There are many things here that feel wrong or at least inelegant, starting with the first character. Surely you mean a comma not a period. You are also inconsistent: sometimes you use x to find the pattern and then change it, sometimes you use a substitute. It's more efficient in both time and keystrokes to use c or d when you can:

,x/‘‘|’’/c/"/
,x/\*/d

for example.

But overall: If you show us either the ed script you use, or a precise definition of the problem, people could offer solutions. I assure you sam can do this; it's far more powerful than ed.

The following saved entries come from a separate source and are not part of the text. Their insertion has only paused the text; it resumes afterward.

(** The first [if] of [_bind_unix]: what is at the path is removed, or the listener refused. *)
Definition clear_stale (c : UnixListener) : M unit :=
  let p := ul_path c in
  info ← lstat p;
  if negb (bool_decide (e_kind info = FSocket)) then
    raise (Raise ValueError "refusing unexpected Unix socket path type")
  else if negb (bool_decide (ul_stale_policy c = py "force_unlink")) then
    raise (Raise FileExistsError "file exists")
  else
    live ← unix_socket_is_live p;
    if live : bool then raise (Raise OSError "Unix socket is already live")
    else
      live ← unix_socket_is_live p;
      if live : bool then raise address_in_use
      else
        current ← lstat_opt p;
        match (current : option entry) with
        | None => skip
        | Some current =>
            removed ← unlink_if_identity p current (e_id info);
            if removed : bool then skip else raise address_in_use
        end.

(** [with _umask(mask): m]. *)
Definition with_umask {A} (mask : Z) (m : M A) : M A :=
  previous ← gets os_umask;
  _ ← modify (set_umask mask);
  finally m (modify (set_umask previous)).

Definition owner_arg (v : pyval) : Z := match v with PNone => -1 | _ => int_value v end.

(** After the identity is known: ownership, permissions, [listen]. *)
Definition publish_listener (c : UnixListener) (fd : nat) (identity : identity) : M BoundListener :=
  let p := ul_path c in
  _ ← (if is_none (ul_owner_uid c) && is_none (ul_owner_gid c) then skip
       else chown p (owner_arg (ul_owner_uid c)) (owner_arg (ul_owner_gid c)));
  _ ← chmod p (int_value (ul_mode c));
  _ ← listen fd;
  mret (mkBound (OnUnix c) fd (inl p) (Some identity)).

(** The umask [0o077] leaves the owner's permissions. *)
Definition private_umask : Z := 63.
Definition directory_mode : Z := 448.

(** The [try] of [_bind_unix] with its handler: what failed closes the socket, and removes the
    file once its identity is known. *)
Definition bind_at (c : UnixListener) : M BoundListener :=
  let p := ul_path c in
  fd ← socket;
  bound ← catch (_ ← with_umask private_umask (bind_path fd p); lstat p)
            (λ e, _ ← close_socket fd; raise e);
  catch (publish_listener c fd (e_id bound))
    (λ e, _ ← close_socket fd; _ ← unlink_own p (e_id bound); raise e).

Definition bind_unix (c : UnixListener) : M BoundListener :=
  let p := ul_path c in
  _ ← mkdir (k_parent p) directory_mode;
  _ ← validate_unix_directory (k_parent p);
  there ← exists_path p;
  there ← (if there : bool then mret true else is_symlink p);
  _ ← (if there : bool then clear_stale c else skip);
  bind_at c.

(** [_bind_tcp]. *)
Definition bind_tcp (c : TcpListener) : M BoundListener :=
  fd ← socket;
  catch
    (_ ← opaque_call;
     _ ← (if tl_keepalive c then opaque_call else skip);
     _ ← opaque_call;
     _ ← listen fd;
     n ← enter;
     mret (mkBound (OnTcp c) fd (inr (k_sockname n)) None))
    (λ e, _ ← close_socket fd; raise e).

Definition bind_listener (l : Listener) : M BoundListener :=
  match l with OnUnix c => bind_unix c | OnTcp c => bind_tcp c end.

(** [connect_address]; [tls] tells that the address has a context. *)
Definition connect_unix (p : path) : M nat :=
  fd ← socket;
  _ ← opaque_call;
  catch (_ ← connect_path p; mret fd) (λ e, _ ← close_socket fd; raise e).
Definition connect_tcp (tls : bool) : M nat :=
  fd ← socket;
  _ ← catch opaque_call (λ e, _ ← close_socket fd; raise e);
  if tls then catch (_ ← opaque_call; mret fd) (λ e, _ ← close_socket fd; raise e) else mret fd.

(** [accept_socket] and [prepare_accepted_socket]. *)
Definition accept_socket : M nat := socket.
Definition prepare_accepted_socket (b : BoundListener) (fd : nat) : M nat :=
  _ ← opaque_call;
  match bl_config b with
  | OnTcp c => if tl_ssl_context c is Some _
               then catch (_ ← opaque_call; mret fd) (λ e, _ ← close_socket fd; raise e)
               else mret fd
  | _ => mret fd
  end.

(** ** Who is at the other end ([peer_info]) *)

(** What the accepted socket answers; [None] where it has no such option or method. *)
Record PeerAnswers := {
  pa_getsockopt : option (result exn (list Z));
  pa_getpeercert : option (result exn pyval);
  pa_getpeername : result exn pyval }.
Record PeerInfo := mkPeerInfo {
  pi_transport : pystr; pi_address : pyval; pi_uid : option Z; pi_gid : option Z; pi_pid : option Z;
  pi_certificate : pyval }.

(** [struct.unpack("3i", raw)] on a little-endian machine. *)
Definition signed32 (z : Z) : Z := if z <? 2 ^ 31 then z else z - 2 ^ 32.
Definition unpack_3i (raw : list Z) : result exn (Z * Z * Z) :=
  match raw with
  | [a0; a1; a2; a3; b0; b1; b2; b3; c0; c1; c2; c3] =>
      let word x0 x1 x2 x3 := signed32 (x0 + 2 ^ 8 * x1 + 2 ^ 16 * x2 + 2 ^ 24 * x3) in
      Ok (word a0 a1 a2 a3, word b0 b1 b2 b3, word c0 c1 c2 c3)
  | _ => Err (Raise StructError "unpack requires a buffer of 12 bytes")
  end.
Lemma closed_all_delete bs fd socks : closed_all bs (delete fd socks) = delete fd (closed_all bs socks).
Proof.
  unfold closed_all. induction bs as [|b bs IH]; [done|]. cbn [foldr]. rewrite IH. apply delete_delete.
Qed.

Lemma bind_loop_holds ls bs socks0 umask s s' bs' failed :
  holds socks0 umask bs s → bind_loop ls bs s = (s', Ok (bs', failed)) → holds socks0 umask bs' s'.
Proof.
  revert bs s. induction ls as [|l ls IH]; intros bs s Hh; cbn [bind_loop]; [by intros [= <- <- _]|].
  intros (s1 & r & E & H)%st_bind_inv. destruct Hh as (Hf & Hc & Hu & Hn).
  pose proof (bind_listener_gives l s Hf) as Hg. unfold catch, mbind, ST_bind in E.
  destruct (bind_listener l s) as [s2 [b|e]]; injection E as <- <-; destruct Hg as (Hf2 & Hu2 & Hg).
  - destruct Hg as [Hg1 Hg2]. apply IH in H; [done|]. split_and!; [done| |congruence|].
    + rewrite closed_all_snoc, Hg2. done.
    + apply Forall_app. split; [done|]. apply Forall_singleton. rewrite <- Hc.
      clear -Hg1. induction bs as [|b' bs IH]; [done|]. cbn.
      destruct (decide (bl_socket b' = bl_socket b)) as [->|]; [apply lookup_delete_eq|by rewrite lookup_delete_ne].
  - assert (Hh2 : holds socks0 umask bs s2) by (split_and!; [done|by rewrite Hg|congruence|done]).
    destruct (optional l); [by apply IH in H|]. by injection H as <- <- _.
Qed.

Lemma discard_closes bs socks0 umask s :
  holds socks0 umask bs s → os_socks (discard_startup_resources bs s).1 = socks0 ∧
  os_umask (discard_startup_resources bs s).1 = umask.
Proof.
  intros (_ & Hc & Hu & _).
  assert (Hloop : ∀ bs s, closed_all bs (os_socks s) = socks0 → os_umask s = umask →
    let s' := (for_each bs (λ b, swallow (close_listener b)) s).1 in os_socks s' = socks0 ∧ os_umask s' = umask ∧
    (for_each bs (λ b, swallow (close_listener b)) s).2 = Ok tt).
  { clear. intros bs. induction bs as [|b bs IH]; intros s Hc Hu; [done|].
    cbn [for_each]. unfold mbind, ST_bind, swallow at 1 3 5.
    pose proof (close_listener_but b s) as [Hb1 Hb2 _]. pose proof (close_listener_closed b s) as Hb3.
    apply IH; [|congruence]. change (delete (bl_socket b) (closed_all bs (os_socks s)) = socks0) in Hc. rewrite <- closed_all_delete, <- Hb1 in Hc. by rewrite delete_id in Hc. }
  destruct (Hloop bs s Hc Hu) as (H1 & H2 & H3). unfold discard_startup_resources, mbind, ST_bind.
  destruct (for_each bs _ s) as [s1 r]. cbn in H1, H2, H3. subst r.
  assert (Hp : respects same_fds (swallow pool_shutdown)).
  { unfold pool_shutdown. same. }
  destruct (Hp s1) as [H4 H5 _]. by rewrite H4, H5.
Qed.

Lemma bind_loop_returns ls bs s : ∃ s' x, bind_loop ls bs s = (s', Ok x).
Proof.
  revert bs s. induction ls as [|l ls IH]; intros bs s; cbn [bind_loop]; [by do 2 eexists|].
  unfold catch, mbind, ST_bind, mret, ST_ret. destruct (bind_listener l s) as [s1 [b|e]]; [apply IH|].
  destruct (optional l); [apply IH|]. by do 2 eexists.
Qed.

(** ** What is removed *)

Definition no_unlink (new : list call) : Prop := ∀ q x, CUnlink q x ∉ new.

Lemma no_unlink_nil : no_unlink [].
Proof. intros q x. apply not_elem_of_nil. Qed.
Lemma no_unlink_app l1 l2 : no_unlink l1 → no_unlink l2 → no_unlink (l1 ++ l2).
Proof. intros H1 H2 q x [H|H]%elem_of_app; [by eapply H1|by eapply H2]. Qed.
Lemma no_unlink_one c : (∀ q x, c ≠ CUnlink q x) → no_unlink [c].
Proof. intros H q x Hin%list_elem_of_singleton. by eapply H. Qed.
#[local] Hint Resolve no_unlink_nil no_unlink_app : fds.
(* ===== verification/TransportBind.v ===== *)
(** * TransportBind: what binding and closing do

    On a machine where no other process touches the files and no call fails. *)
From stdpp Require Import gmap.
From S2P Require Import Prelude Errors StateErr PyVal Config Transport TransportProps.

(** ** A machine that leaves the files alone *)

Section Quiet.
Context {K : Kernel}.
Context (Hother : ∀ n f, k_other n f = f) (Hfail : ∀ n, k_fail n = None) (Hsteady : ∀ n m i, k_listens n i = k_listens m i).

(** Only the clock and the log moved. *)
Record calm (s s' : Os) : Prop := {
  cm_files : os_files s' = os_files s; cm_socks : os_socks s' = os_socks s; cm_umask : os_umask s' = os_umask s;
  cm_next : (os_next s ≤ os_next s')%nat }.
#[local] Instance calm_preorder : PreOrder calm.
Proof. split; [by split|]. intros ??? [] []. split; [by etrans..|lia]. Qed.

Lemma st_bind_ok {A B} (m : ST Os A) (f : A → ST Os B) s s1 a : m s = (s1, Ok a) → (m ≫= f) s = f a s1.
Proof. unfold mbind, ST_bind. by intros ->. Qed.
Lemma st_bind_err {A B} (m : ST Os A) (f : A → ST Os B) s s1 e : m s = (s1, Err e) → (m ≫= f) s = (s1, Err e).
Proof. unfold mbind, ST_bind. by intros ->. Qed.

Lemma enter_run s : enter s = ({| s with os_tick := S (os_tick s) |}, Ok (os_tick s)).
Proof. unfold enter. by rewrite Hfail, Hother. Qed.

(** [ends m s r]: from [s], [m] returns or raises [r] and leaves files and sockets alone. *)
Definition ends {A} (m : ST Os A) (s : Os) (r : result exn A) : Prop := ∃ s', m s = (s', r) ∧ calm s s'.

Lemma ends_bind {A B} (m : ST Os A) (f : A → ST Os B) s a r :
  ends m s (Ok a) → (∀ s', calm s s' → ends (f a) s' r) → ends (m ≫= f) s r.
Proof.
  intros (s1 & E & H1) Hf. destruct (Hf s1 H1) as (s2 & E2 & H2). exists s2. split; [|by etrans].
  by rewrite (st_bind_ok _ _ _ _ _ E).
Qed.
Lemma ends_raise {A B} (m : ST Os A) (f : A → ST Os B) s e : ends m s (Err e) → ends (m ≫= f) s (Err e).
Proof. intros (s1 & E & H1). exists s1. split; [|done]. by apply st_bind_err. Qed.
Lemma ends_now {A} (m : ST Os A) s s' r : m s = (s', r) → calm s s' → ends m s r.
Proof. intros. by exists s'. Qed.

Lemma lstat_ends p s : ends (lstat p) s (match os_files s !! p with Some e => Ok e | None => Err not_found end).
Proof.
  unfold lstat. destruct (os_files s !! p) as [e|] eqn:E; (eapply ends_now;
    [rewrite (st_bind_ok _ _ _ _ _ (enter_run s)); unfold file_at, gets, modify, mbind, ST_bind; cbn; rewrite E; reflexivity
    |by split; cbn]).
Qed.

Lemma exists_ends p s : ends (exists_path p) s (Ok (match os_files s !! p with
  Some e => match e_kind e with FLink _ b => b | _ => true end | None => false end)).
Proof. unfold exists_path. eapply ends_now; [by rewrite (st_bind_ok _ _ _ _ _ (enter_run s))|by split; cbn]. Qed.
Lemma is_symlink_ends p s : ends (is_symlink p) s (Ok (match os_files s !! p with
  Some e => match e_kind e with FLink _ _ => true | _ => false end | None => false end)).
Proof. unfold is_symlink. eapply ends_now; [by rewrite (st_bind_ok _ _ _ _ _ (enter_run s))|by split; cbn]. Qed.

Lemma mkdir_ends p mode s e : os_files s !! p = Some e → e_kind e = FDir → ends (mkdir p mode) s (Ok tt).
Proof.
  intros He Hk. unfold mkdir. eapply ends_now.
  - rewrite (st_bind_ok _ _ _ _ _ (enter_run s)). unfold file_at, gets, mbind, ST_bind. cbn. by rewrite He, Hk.
  - by split; cbn.
Qed.

(** A directory sockets may be put in. *)
Definition trusted (e : entry) : Prop :=
  e_kind e = FDir ∧ Z.land (e_mode e) group_or_world_writable = 0 ∧ e_uid e ∈ [0; k_uid].

Lemma validate_ends p s e :
  os_files s !! p = Some e → trusted e → ends (validate_unix_directory p) s (Ok tt).
Proof.
  intros He (Hk & Hm & Hu). unfold validate_unix_directory. eapply ends_bind.
  { pose proof (lstat_ends p s) as H. by rewrite He in H. }
  intros s' _. rewrite !bool_decide_true by done. rewrite Hm. by eexists.
Qed.

(** Whether something listens does not depend on when it is asked, nor on probes. *)
Lemma listening_probe n m s s' fd id :
  os_socks s' = <[fd := mkSock None false]> (os_socks s) → os_socks s !! fd = None →
  listening n s' id = listening m s id.
Proof.
  intros E Hfd. unfold listening. rewrite (Hsteady n m), E. f_equal. apply bool_decide_ext. split.
  - intros (fd' & k & H & Hb & Hl). destruct (decide (fd' = fd)) as [->|].
    + rewrite lookup_insert_eq in H. injection H as <-. done.
    + rewrite lookup_insert_ne in H by done. by exists fd', k.
  - intros (fd' & k & H & Hb & Hl). exists fd', k. split; [|done].
    rewrite lookup_insert_ne; [done|]. intros ->. by rewrite Hfd in H.
Qed.

(** The probe tells whether the path is a socket something listens on. *)
Definition live (s : Os) (e : entry) : bool := bool_decide (e_kind e = FSocket) && listening 0 s (e_id e).

Lemma live_ends p s e :
  fresh_fds s → os_files s !! p = Some e → ends (unix_socket_is_live p) s (Ok (live s e)).
Proof.
  intros Hf He. unfold unix_socket_is_live, socket.
  set (s1 := {| s with os_tick := S (os_tick s); os_next := S (os_next s);
                       os_socks := <[os_next s := mkSock None false]> (os_socks s) |}).
  assert (Hnone : os_socks s !! os_next s = None) by (apply Hf; lia).
  assert (E : (_ ← enter; fd ← gets os_next; _ ← modify (λ s, {| s with os_next := S fd; os_socks := <[fd := mkSock None false]> (os_socks s) |}); mret fd) s
    = (s1, Ok (os_next s))) by (rewrite (st_bind_ok _ _ _ _ _ (enter_run s)); done).
  unfold ends. rewrite (st_bind_ok _ _ _ _ _ E).
  assert (Hl : ∀ n, listening n {| s1 with os_tick := S (os_tick s1) |} (e_id e) = listening 0 s (e_id e))
    by (intros n; by eapply listening_probe).
  unfold finally, catch, connect_path, catch, close_socket, mbind, ST_bind, gets, modify, mret, ST_ret, raise, skip.
  rewrite enter_run. cbn -[listening enter probe_dead]. rewrite He. rewrite Hl. unfold live.
  destruct (bool_decide (e_kind e = FSocket) && listening 0 s (e_id e)); cbn -[listening enter probe_dead].
  - rewrite enter_run. eexists. split; [done|]. split; cbn; [done|by rewrite delete_insert_id|done|lia].
  - assert (probe_dead (Raise ConnectionRefusedError "connection refused") = true) as -> by (by vm_compute).
    cbn -[enter]. rewrite enter_run. eexists. split; [done|]. split; cbn; [done|by rewrite delete_insert_id|done|lia].
Qed.

Lemma calm_fresh s s' : calm s s' → fresh_fds s → fresh_fds s'.
Proof. intros [_ Hs _ Hn] Hf fd Hfd. rewrite Hs. apply Hf. lia. Qed.
Lemma calm_live s s' e : calm s s' → live s' e = live s e.
Proof. intros [_ Hs _ _]. unfold live, listening. by rewrite Hs. Qed.

(** What [_bind_unix] makes of what it finds at the path. *)
Definition refusal (c : UnixListener) (s : Os) (e : entry) : option exn :=
  if negb (bool_decide (e_kind e = FSocket)) then Some (Raise ValueError "refusing unexpected Unix socket path type")
  else if negb (bool_decide (ul_stale_policy c = py "force_unlink")) then Some (Raise FileExistsError "file exists")
  else if live s e then Some (Raise OSError "Unix socket is already live")
  else None.

Lemma clear_stale_refused c s e x :
  fresh_fds s → os_files s !! ul_path c = Some e → refusal c s e = Some x → ends (clear_stale c) s (Err x).
Proof.
  intros Hf He Hx. unfold clear_stale, refusal in *. eapply ends_bind.
  { pose proof (lstat_ends (ul_path c) s) as H. by rewrite He in H. }
  intros s1 H1. destruct (negb _); [injection Hx as <-; by eexists|].
  destruct (negb _); [injection Hx as <-; by eexists|].
  eapply ends_bind; [eapply live_ends; [by eapply calm_fresh|by rewrite (cm_files _ _ H1)]|].
  intros s2 _. rewrite (calm_live _ _ _ H1). destruct (live s e); [|done]. injection Hx as <-. by eexists.
Qed.

Lemma clear_stale_run c s e :
  fresh_fds s → os_files s !! ul_path c = Some e → refusal c s e = None →
  ∃ s', clear_stale c s = (s', Ok tt) ∧ os_files s' = delete (ul_path c) (os_files s) ∧
    os_socks s' = os_socks s ∧ os_umask s' = os_umask s ∧ (os_next s ≤ os_next s')%nat.
Proof.
  intros Hf He Hx. unfold refusal in Hx. case_bool_decide as Hk; [|done]. case_bool_decide as Hp; [|done].
  cbn [negb] in Hx. destruct (live s e) eqn:Hl; [done|]. unfold clear_stale.
  destruct (lstat_ends (ul_path c) s) as (s1 & E1 & H1). rewrite He in E1.
  rewrite (st_bind_ok _ _ _ _ _ E1), !bool_decide_true by done. cbn [negb].
  assert (He1 : os_files s1 !! ul_path c = Some e) by (by rewrite (cm_files _ _ H1)).
  destruct (live_ends (ul_path c) s1 e) as (s2 & E2 & H2); [by eapply calm_fresh|done|].
  rewrite (calm_live _ _ _ H1), Hl in E2. rewrite (st_bind_ok _ _ _ _ _ E2). assert (H12 : calm s s2) by (by etrans).
  assert (He2 : os_files s2 !! ul_path c = Some e) by (by rewrite (cm_files _ _ H12)).
  destruct (live_ends (ul_path c) s2 e) as (s3 & E3 & H3); [by eapply calm_fresh|done|].
  rewrite (calm_live _ _ _ H12), Hl in E3. rewrite (st_bind_ok _ _ _ _ _ E3). assert (H13 : calm s s3) by (by etrans).
  assert (He3 : os_files s3 !! ul_path c = Some e) by (by rewrite (cm_files _ _ H13)).
  destruct (lstat_ends (ul_path c) s3) as (s4 & E4 & H4). rewrite He3 in E4. assert (H14 : calm s s4) by (by etrans).
  assert (E4' : lstat_opt (ul_path c) s3 = (s4, Ok (Some e))).
  { unfold lstat_opt, catch. by rewrite (st_bind_ok _ _ _ _ _ E4). }
  rewrite (st_bind_ok _ _ _ _ _ E4'). unfold unlink_if_identity. rewrite bool_decide_true by done.
  assert (E5 : ∃ s5, unlink (ul_path c) s4 = (s5, Ok tt) ∧ os_files s5 = delete (ul_path c) (os_files s4) ∧
    os_socks s5 = os_socks s4 ∧ os_umask s5 = os_umask s4 ∧ os_next s5 = os_next s4).
  { unfold unlink. rewrite (st_bind_ok _ _ _ _ _ (enter_run s4)). unfold file_at, gets, modify, mbind, ST_bind. cbn.
    rewrite (cm_files _ _ H14), He. rewrite bool_decide_false by (by rewrite Hk). by eexists. }
  destruct E5 as (s5 & E5 & Hf5 & Hs5 & Hu5 & Hn5). exists s5. split.
  - unfold mbind, ST_bind. by rewrite E5.
  - destruct H14 as [Hf4 Hs4 Hu4 Hn4]. split_and!; [by rewrite Hf5, Hf4|congruence|congruence|lia].
Qed.

(** The file of a listener that was bound. *)
Definition owner (v : pyval) (default : Z) : Z := if owner_arg v =? -1 then default else owner_arg v.
Definition listener_file (c : UnixListener) (id : identity) : entry :=
  mkEntry FSocket id (int_value (ul_mode c)) (owner (ul_owner_uid c) k_uid) (owner (ul_owner_gid c) k_gid).

Lemma update_run p f e s :
  os_files s !! p = Some e →
  ∃ s', update_file p f s = (s', Ok tt) ∧ os_files s' = <[p := f e]> (os_files s) ∧ os_socks s' = os_socks s ∧
    os_umask s' = os_umask s ∧ os_next s' = os_next s.
Proof.
  intros He. unfold update_file. rewrite (st_bind_ok _ _ _ _ _ (enter_run s)).
  unfold file_at, gets, modify, mbind, ST_bind. cbn. rewrite He. eexists. split; [done|]. cbn. split; [|done].
  by apply alter_insert_alt || (rewrite <- (insert_id (os_files s) p e) at 1 by done; by rewrite alter_insert_eq).
Qed.

Lemma publish_run c fd id s mode :
  os_files s !! ul_path c = Some (mkEntry FSocket id mode k_uid k_gid) →
  ∃ s', publish_listener c fd id s = (s', Ok (mkBound (OnUnix c) fd (inl (ul_path c)) (Some id))) ∧
    os_files s' = <[ul_path c := listener_file c id]> (os_files s) ∧
    os_socks s' = alter (λ k, mkSock (so_bound k) true) fd (os_socks s) ∧ os_umask s' = os_umask s ∧ os_next s' = os_next s.
Proof.
  intros He. unfold publish_listener.
  assert (H1 : ∃ s1, (if is_none (ul_owner_uid c) && is_none (ul_owner_gid c) then skip
       else chown (ul_path c) (owner_arg (ul_owner_uid c)) (owner_arg (ul_owner_gid c))) s = (s1, Ok tt) ∧
    os_files s1 = <[ul_path c := mkEntry FSocket id mode (owner (ul_owner_uid c) k_uid) (owner (ul_owner_gid c) k_gid)]> (os_files s) ∧
    os_socks s1 = os_socks s ∧ os_umask s1 = os_umask s ∧ os_next s1 = os_next s).
  { destruct (is_none (ul_owner_uid c) && is_none (ul_owner_gid c)) eqn:En.
    - exists s. split; [done|]. split; [|done]. apply andb_true_iff in En as [E1 E2].
      destruct (ul_owner_uid c), (ul_owner_gid c); try done. symmetry. by apply insert_id.
    - destruct (update_run (ul_path c) (λ e, mkEntry (e_kind e) (e_id e) (e_mode e)
        (owner (ul_owner_uid c) (e_uid e)) (owner (ul_owner_gid c) (e_gid e))) _ s He) as (s1 & E & H). by exists s1. }
  destruct H1 as (s1 & E1 & Hf1 & Hs1 & Hu1 & Hn1). rewrite (st_bind_ok _ _ _ _ _ E1).
  destruct (update_run (ul_path c) (λ e, mkEntry (e_kind e) (e_id e) (int_value (ul_mode c)) (e_uid e) (e_gid e))
    (mkEntry FSocket id mode (owner (ul_owner_uid c) k_uid) (owner (ul_owner_gid c) k_gid)) s1) as (s2 & E2 & Hf2 & Hs2 & Hu2 & Hn2).
  { by rewrite Hf1, lookup_insert_eq. }
  unfold chmod. rewrite (st_bind_ok _ _ _ _ _ E2). unfold listen. unfold mbind at 1 2, ST_bind at 1 2. rewrite enter_run.
  eexists. split; [done|]. cbn. rewrite Hf2, Hf1, insert_insert_eq, Hs2, Hs1, Hu2, Hu1, Hn2, Hn1. done.
Qed.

But then: Why not use ed if you have a working script? Or are you just trying to understand sam better? The docs for sam are complete. Lose your line orientation and think of the file as a single string. That's how sam works.

-rob




On Wed, Jul 21, 2021 at 7:18 PM <revcomninos@gmail.com> wrote:
In ed I have a cleanup script which I can apply to several files at once. The script removes things like blank lines and spaces between words. To run it on a file or multiple files, I type this command:
ed [name of file(s)] < cleanup-script
I converted all the regular expressions in the file into sam regex format and tried the same, but to no avail.  Here is a list of some of the commands:
.x s/\*//g
,x/^ +/s///
,x/ +$/s///
,x/  +/s// /
,x/^$\n/d
,x/‘‘|’’/s//"/
,x/“|”/s//"/
,x/‘|’/s//"/
,x/^ +/s///
,x/ +$/s///
,x/  +/s// /
,x/^$\n/d
,x/‘‘|’’/s//"/
,x/“|”/s//"/
,x/‘|’/s//"/
,x/teh/c/the/
wq
I am not even sure sam can do this, but if it can, I would appreciate some guidance on how to do it.